(** One symbol is looked at and taken. *)
Lemma next_symbol s c ts : (s <= es)%nat -> in_set symbols c = true -> c <> c_gt -> c <> 0 -> T s = Sym c :: ts ->
  exists s1, peek buf es s [c] = (true, s1) /\ (s1 <= es)%nat /\ T s1 = Sym c :: ts /\
    exists tok w s2, gettoken buf es s1 = (tok, w, s2) /\ (s2 <= es)%nat /\ T s2 = ts.
Proof.
  intros Hs Hc Hgt Hz E. assert (forall d, in_set [c] d = true -> in_set symbols d = true) as Hsub.
  { intros d. unfold in_set at 1. cbn [strchr]. destruct (c =? 0); [done|]. by destruct (Z.eqb_spec c d) as [<-|]. }
  pose proof (peek_spec s [c] Hs Hsub) as Hp. destruct (peek buf es s [c]) as [b s1]. destruct Hp as (Q1 & Q2 & -> & _).
  rewrite E in Q2 |- *. rewrite starts_sym by done. exists s1. split_and!; [done|lia|done|].
  destruct (take_symbol s1 c ltac:(lia) Hgt) as (ts' & Ets & Hg); [rewrite Q2; by apply starts_sym|]. rewrite Q2 in Ets. injection Ets as <-.
  destruct (gettoken buf es s1) as [[tok w] s2]. exists tok, w, s2. split_and!; [done|lia|apply Hg].
Qed.
(* ===== verification/UPrintf.v ===== *)
(** * Formatted output of user programs (user/printf.c) and wc (user/wc.c)

    What is written to the descriptor is the result; a store past the end of
    [printint]'s buffer, and an argument that is missing or of the other kind,
    are [None].  Unlike the kernel's, this [printint] works on 32 bits. *)

From S2P Require Import Prelude KString Ulib.

Ltac Zify.zify_post_hook ::= idtac.

(** A variable argument: a register, or a string pointer. *)
Inductive uarg : Type := UNum (x : Z) | UStr (s : option (list Z)).

(** [digits[d]]: the characters 0-9 and A-F. *)
Definition udigit (d : Z) : Z := if d <? 10 then 48 + d else 55 + d.
Definition UPRINT_BUF : nat := 16.
Definition ubuf_push (buf : list Z) (c : Z) : option (list Z) :=
  if (length buf <? UPRINT_BUF)%nat then Some (buf ++ [c]) else None.

(** The do-while loop; a 32-bit number has at most 32 digits. *)
Fixpoint udigits_loop (fuel : nat) (x base : Z) (buf : list Z) : option (list Z) :=
  match fuel with
  | O => None
  | S fuel' =>
      buf ← ubuf_push buf (udigit (x mod base));
      if x / base =? 0 then Some buf else udigits_loop fuel' (x / base) base buf
  end.
(** [xx] is an [int]; the negation of the smallest one wraps. *)
Definition uprintint (xx base : Z) (sgn : bool) : option (list Z) :=
  let neg := sgn && (xx <? 0) in
  let x := if neg then u32 (- xx) else u32 xx in
  buf ← udigits_loop 32 x base [];
  buf ← (if neg then ubuf_push buf 45 else Some buf);
  Some (rev buf).

Fixpoint uptr_digits (n : nat) (x : Z) : list Z :=
  match n with
  | O => []
  | S n' => udigit (Z.shiftr x 60) :: uptr_digits n' (u64 (Z.shiftl x 4))
  end.
Definition uprintptr (x : Z) : list Z := 48 :: 120 :: uptr_digits 16 x.

(** [va_arg] of an [int]; of a [uint64] that is passed on as an [int]; of a
    [uint64]; of a string. *)
Definition uva_int (a : uarg) : option Z := match a with UNum x => Some (i32 x) | UStr _ => None end.
Definition uva_uint64 (a : uarg) : option Z := match a with UNum x => Some (u64 x) | UStr _ => None end.
Definition uva_str (a : uarg) : option (list Z) :=
  match a with UStr (Some s) => Some (cstr s) | UStr None => Some (string_bytes "(null)") | UNum _ => None end.

(** A conversion that takes an argument: what it prints, and how many further
    characters of the format it has; [None] for the rest. *)
Definition uconversion (c0 c1 c2 : Z) : option (uarg -> option (list Z)) * nat :=
  let int base sgn a := x ← uva_int a; uprintint x base sgn in
  let long base sgn a := x ← uva_uint64 a; uprintint (i32 x) base sgn in
  let d := 100 in let l := 108 in let u := 117 in let x := 120 in
  if c0 =? d then (Some (int 10 true), 0%nat)
  else if (c0 =? l) && (c1 =? d) then (Some (long 10 true), 1%nat)
  else if (c0 =? l) && (c1 =? l) && (c2 =? d) then (Some (long 10 true), 2%nat)
  else if c0 =? u then (Some (int 10 false), 0%nat)
  else if (c0 =? l) && (c1 =? u) then (Some (long 10 false), 1%nat)
  else if (c0 =? l) && (c1 =? l) && (c2 =? u) then (Some (long 10 false), 2%nat)
  else if c0 =? x then (Some (int 16 false), 0%nat)
  else if (c0 =? l) && (c1 =? x) then (Some (long 16 false), 1%nat)
  else if (c0 =? l) && (c1 =? l) && (c2 =? x) then (Some (long 16 false), 2%nat)
  else if c0 =? 112 then (Some (fun a => uprintptr <$> uva_uint64 a), 0%nat)
  else if c0 =? 115 then (Some uva_str, 0%nat)
  else (None, 0%nat).

(** The loop over the format; [pct] is [state == '%']. *)
Fixpoint vprintf_loop (fuel : nat) (pct : bool) (fmt : list Z) (ap : list uarg) : option (list Z) :=
  match fuel, fmt with
  | O, _ => None
  | _, [] => Some []
  | S fuel', c0 :: fmt' =>
      if c0 =? 0 then Some []
      else if negb pct then
        if c0 =? 37 then vprintf_loop fuel' true fmt' ap else cons c0 <$> vprintf_loop fuel' false fmt' ap
      else
        let c1 := char0 fmt' in
        let c2 := if c1 =? 0 then 0 else char0 (drop 1 fmt') in
        match uconversion c0 c1 c2 with
        | (Some conv, more) =>
            match ap with
            | [] => None
            | a :: ap' => out ← conv a; app out <$> vprintf_loop fuel' false (drop more fmt') ap'
            end
        | (None, _) =>
            (if c0 =? 37 then cons 37 else fun out => 37 :: c0 :: out) <$> vprintf_loop fuel' false fmt' ap
        end
  end.
Definition vprintf (fmt : list Z) (ap : list uarg) : option (list Z) := vprintf_loop (S (length fmt)) false fmt ap.

(** ** wc *)

Record counts : Type := mk_counts { n_lines : Z; n_words : Z; n_chars : Z; inword : bool }.

Definition wc_space : list Z := [32; 13; 9; 10; 11; 0].
Definition wc_step (k : counts) (b : Z) : counts :=
  let c := i32 (n_chars k + 1) in
  let l := if b =? c_nl then i32 (n_lines k + 1) else n_lines k in
  match strchr wc_space b with
  | Some _ => mk_counts l (n_words k) c false
  | None => if inword k then mk_counts l (n_words k) c true else mk_counts l (i32 (n_words k + 1)) c true
  end.

Section wc.
Context {R : Reads}.

Fixpoint wc_loop (fuel : nat) (k : counts) (inp : list Z) : option counts :=
  match fuel with
  | O => None
  | S fuel' =>
      let n := delivered inp 512 in
      if 0 <? n then wc_loop fuel' (foldl wc_step k (take (Z.to_nat n) inp)) (drop (Z.to_nat n) inp) else Some k
  end.
(** The line [wc] prints for an input. *)
Definition wc (inp name : list Z) : option (list Z) :=
  k ← wc_loop (S (length inp)) (mk_counts 0 0 0 false) inp;
  vprintf (string_bytes "%d %d %d %s" ++ [c_nl]) [UNum (n_lines k); UNum (n_words k); UNum (n_chars k); UStr (Some name)].
End wc.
※
— Work instructions —
The answer should consist only of the lines from the one with "Fixpoint wc_loop (fuel" to the final line of the records above, retyped word for word.

— Exercise answer —
Fixpoint wc_loop (fuel : nat) (k : counts) (inp : list Z) : option counts :=
  match fuel with
  | O => None
  | S fuel' =>
      let n := delivered inp 512 in
      if 0 <? n then wc_loop fuel' (foldl wc_step k (take (Z.to_nat n) inp)) (drop (Z.to_nat n) inp) else Some k
  end.
(** The line [wc] prints for an input. *)
Definition wc (inp name : list Z) : option (list Z) :=
  k ← wc_loop (S (length inp)) (mk_counts 0 0 0 false) inp;
  vprintf (string_bytes "%d %d %d %s" ++ [c_nl]) [UNum (n_lines k); UNum (n_words k); UNum (n_chars k); UStr (Some name)].
End wc.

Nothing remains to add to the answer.